REPUBLIKA.CO.ID, JAKARTA -- Ketua Komisi VIII DPR RI, Saleh Partaonan Daulay mengatakan perlakuan diskriminatif terhadap pemilik nama Muhammad dan Ali di autogate bandara Soekarno-Hatta (Soetta) tidak boleh dianggap remeh.
Ia mengatakan perlu adanya penanganan yang serius dari pemerintah, agar masalah ini tidak menimbulkan dampak negatif. Apalagi, ada beberapa kalangan yang tersinggung terkait masalah tersebut.
Menurutnya, kasus autogate di bandara Soetta tersebut telah banyak menarik perhatian. Bahkan ada yang menilai bahwa kejadian tersebut mengandung unsur kesengajaan.
"Kasus diskriminatif seperti ini harus segera dihentikan," tegasnya kepada Republika, Sabtu (21/3).
Pemerintah harus mereview perangkat lunak dalam autogate bandara. Semua warga negara harus diperlakukan sama tanpa memandang agama, suku, ras, budaya, apalagi nama.
"Di negara lain saja, nama Muhammad dan Ali tidak dipersoalkan. Kok di negara yang mayoritas Muslim seperti Indonesia malah muncul," jelasnya.
Ia melanjutkan, di Amerika terdapat seorang ulama Indonesia bernama Muhammad Shamsi Ali.

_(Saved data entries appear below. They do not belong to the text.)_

Record Client := mkClient {
  connected : bool;
  a_closed : bool;
  subs : gmap string antLocalSub;
  subsByServerID : gmap string string;
  buffer : wsOfflineBuffer;
  drains : gmap nat (list bufferedMessage);
  reconnects : bool;
  metrics_ : MetricsCollector;
  written : list WSFrame;
  next : nat;
  now : Z;
  record : list entry
}.
Definition set_connected (x : bool) (c : Client) : Client :=
  mkClient x (a_closed c) (subs c) (subsByServerID c) (buffer c) (drains c) (reconnects c) (metrics_ c) (written c) (next c) (now c) (record c).
Definition set_closed (c : Client) : Client :=
  mkClient false true (subs c) (subsByServerID c) (buffer c) (drains c) (reconnects c) (metrics_ c) (written c) (next c) (now c) (record c).
Definition set_subs (x : gmap string antLocalSub) (c : Client) : Client :=
  mkClient (connected c) (a_closed c) x (subsByServerID c) (buffer c) (drains c) (reconnects c) (metrics_ c) (written c) (next c) (now c) (record c).
Definition set_server_ids (x : gmap string string) (c : Client) : Client :=
  mkClient (connected c) (a_closed c) (subs c) x (buffer c) (drains c) (reconnects c) (metrics_ c) (written c) (next c) (now c) (record c).
Definition set_buffer (x : wsOfflineBuffer) (c : Client) : Client :=
  mkClient (connected c) (a_closed c) (subs c) (subsByServerID c) x (drains c) (reconnects c) (metrics_ c) (written c) (next c) (now c) (record c).
Definition set_drains (x : gmap nat (list bufferedMessage)) (c : Client) : Client :=
  mkClient (connected c) (a_closed c) (subs c) (subsByServerID c) (buffer c) x (reconnects c) (metrics_ c) (written c) (next c) (now c) (record c).
Definition set_reconnects (x : bool) (c : Client) : Client :=
  mkClient (connected c) (a_closed c) (subs c) (subsByServerID c) (buffer c) (drains c) x (metrics_ c) (written c) (next c) (now c) (record c).
Definition set_metrics (x : MetricsCollector) (c : Client) : Client :=
  mkClient (connected c) (a_closed c) (subs c) (subsByServerID c) (buffer c) (drains c) (reconnects c) x (written c) (next c) (now c) (record c).
Definition write (f : WSFrame) (c : Client) : Client :=
  mkClient (connected c) (a_closed c) (subs c) (subsByServerID c) (buffer c) (drains c) (reconnects c) (metrics_ c) (written c ++ [f]) (next c) (now c) (record c).
Definition set_next (x : nat) (c : Client) : Client :=
  mkClient (connected c) (a_closed c) (subs c) (subsByServerID c) (buffer c) (drains c) (reconnects c) (metrics_ c) (written c) x (now c) (record c).
Definition set_now (x : Z) (c : Client) : Client :=
  mkClient (connected c) (a_closed c) (subs c) (subsByServerID c) (buffer c) (drains c) (reconnects c) (metrics_ c) (written c) (next c) x (record c).
Definition note (e : entry) (c : Client) : Client :=
  mkClient (connected c) (a_closed c) (subs c) (subsByServerID c) (buffer c) (drains c) (reconnects c) (metrics_ c) (written c) (next c) (now c) (record c ++ [e]).
Definition newWebSocketAntClient (t : Z) : Client :=
  mkClient false false ∅ ∅ empty_buffer ∅ false newMetricsCollector [] 0 t [].

Inductive ant_error :=
| CtxEnded | Refused_ (e : check_error) | NotConnected | WriteFailed | AckTimeout | OfflineBuffer (e : buffer_error)
| SendAndBufferFailed (send : ant_error) (e : buffer_error) | ServerError (message : string) | SubscribeError (message : string).

(** New identifiers, and the largest message. *)
Class Ids := { ulid : nat -> string; MaxMessageSize : Z }.

Section Ant.
Context `{Disk, Ids, RangeOrder}.
Definition fresh (c : Client) : nat * Client := (next c, set_next (S (next c)) c).
Definition tally (topic : string) (published consumed retried failed : Z) (c : Client) : Client :=
  set_metrics (updateMetrics (now c) 0 topic published consumed retried failed 0 (metrics_ c)) c.

(** The frames that wait for an answer get an error frame: see [ConnectionLost]. *)
Definition triggerReconnect (c : Client) : Client := set_reconnects true (set_connected false c).
Definition writeRaw (fails : bool) (f : WSFrame) (c : Client) : option ant_error * Client :=
  if negb (connected c) then (Some NotConnected, c)
  else if fails then (Some WriteFailed, triggerReconnect c)
  else (None, write f c).
Definition sendFrameAwaitAck (f : WSFrame) (o : outcome) (c : Client) : (WSFrame + ant_error) * Client :=
  match writeRaw (match o with WriteError => true | _ => false end) f c with
  | (Some e, c) => (inr e, c)
  | (None, c) =>
      match o with
      | Answered resp => (inl resp, note (Replied f resp) c)
      | ConnectionLost => (inl (newErrorFrame (now c) (f_ID f) "connection lost"), note (Broken f) (triggerReconnect c))
      | _ => (inr AckTimeout, c)
      end
  end.

Definition sendSubscribe (sub : antLocalSub) (o : outcome) (c : Client) : option ant_error * Client :=
  let '(i, c) := fresh c in
  match sendFrameAwaitAck (newSubscribeFrame (now c) (ulid i) (as_topic sub) "" false) o c with
  | (inr e, c) => (Some e, c)
  | (inl resp, c) =>
      if Type_ resp == WSFrameError then (Some (SubscribeError (f_Error resp)), c)
      else (None, if SubscriptionID resp != "" then set_server_ids (<[SubscriptionID resp := as_id sub]> (subsByServerID c)) c else c)
  end.

(** [outcomes] for the frames of the subscriptions that are made again. *)
Fixpoint subscribe_all (l : list (string * antLocalSub)) (outcomes : list outcome) (c : Client) : Client :=
  match l with
  | [] => c
  | (_, sub) :: l =>
      match outcomes with
      | o :: outcomes => subscribe_all l outcomes (snd (sendSubscribe sub o c))
      | [] => subscribe_all l [] (snd (sendSubscribe sub TimedOut c))
      end
  end.
(** A connection that is made: subscriptions are made again, and the buffer is
    drained by a goroutine of its own. *)
Definition start_drain (c : Client) : Client := let '(d, c) := fresh c in set_drains (<[d := []]> (drains c)) c.
Definition connect (dialed : bool) (outcomes : list outcome) (c : Client) : bool * Client :=
  if dialed then (true, start_drain (subscribe_all (range (subs c)) outcomes (set_connected true c)))
  else (false, c).
(** One turn of the reconnect loop. *)
Definition reconnect (dialed : bool) (outcomes : list outcome) (c : Client) : Client :=
  if negb (reconnects c) || a_closed c then c
  else if connected c then set_reconnects false c
  else match connect dialed outcomes c with
       | (true, c) => set_reconnects false c
       | (false, c) => c
       end.

(** A step of a goroutine that drains the buffer: when its list is used up it
    asks for more and ends when there is nothing. *)
Definition dequeue (c : Client) : (list bufferedMessage + buffer_error) * Client :=
  let '(r, b) := DequeueAll (now c) (buffer c) in
  let gone := map row_id (List.filter (fun x => negb (alive (Containers.Unix (now c)) x)) (rows (buffer c))) in
  (r, match r with inr PruneFailed => set_buffer b c | _ => note (Expired gone (now c)) (set_buffer b c) end).
(** An answer of any type counts as delivered. *)
Definition forward (m : bufferedMessage) (o : outcome) (c : Client) : bool * Client :=
  let '(i, c) := fresh c in
  let f := newPublishFrame (now c) (ulid i) (b_Topic m) (b_Payload m) (b_Properties m) in
  match sendFrameAwaitAck f o c with
  | (inr _, c) => (false, c)
  | (inl _, c) =>
      let c := note (Forwarded (b_ID m) f) c in
      (true, set_buffer (snd (Remove (b_ID m) (buffer c))) c)
  end.
Definition drainBuffer (d : nat) (o : outcome) (c : Client) : Client :=
  match drains c !! d with
  | None => c
  | Some [] =>
      match dequeue c with
      | (inl (m :: ms), c) => set_drains (<[d := m :: ms]> (drains c)) c
      | (_, c) => set_drains (delete d (drains c)) c
      end
  | Some (m :: ms) =>
      if connected c then
        match forward m o c with
        | (true, c) => set_drains (<[d := ms]> (drains c)) c
        | (false, c) => set_drains (delete d (drains c)) c
        end
      else set_drains (delete d (drains c)) c
  end.

(** *** The interface of queues *)
Definition Subscribe (opts : SubscribeOptions) (o : outcome) (c : Client) : (string + check_error) * Client :=
  match validateSubscribeOptions opts with
  | Some e => (inr e, c)
  | None =>
      let '(i, c) := fresh c in
      let sub := mkAntLocalSub (ulid i) (so_Topic opts) "" in
      let c := set_subs (<[ulid i := sub]> (subs c)) c in
      let c := set_metrics (setTopic (so_Topic opts) true (metrics_ c)) c in
      (inl (ulid i), if connected c then snd (sendSubscribe sub o c) else c)
  end.
Definition UnSubscribe (topic id : string) (write_fails : bool) (c : Client) : Client :=
  match subs c !! id with
  | None => c
  | Some sub =>
      let c := set_subs (delete id (subs c)) c in
      if as_subID sub != "" then
        let c := set_server_ids (delete (as_subID sub) (subsByServerID c)) c in
        if connected c then
          let '(i, c) := fresh c in
          snd (writeRaw write_fails (newUnsubscribeFrame (now c) (ulid i) topic (as_subID sub)) c)
        else c
      else c
  end.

Walaupun namanya mengandung kata Muhammad dan Ali, namun ulama ini cukup disegani.
Setidaknya, ulama tersebut sudah banyak mendapatkan penghargaan dari Amerika untuk kepeloporannya dalam bidang toleransi antar umat beragama.
Anggota Fraksi PAN ini menambahkan, hampir semua orang Islam Indonesia mengenal dan mengetahui nama besar Ustaz Shamsi Ali. Walau tinggal di New York, namun dia dikenal di berbagai negara bagian lain.
Ini artinya, nama Muhammad dan Ali justru bisa mendatangkan perdamaian dan pelopor inter-faith dialogue di negara lain.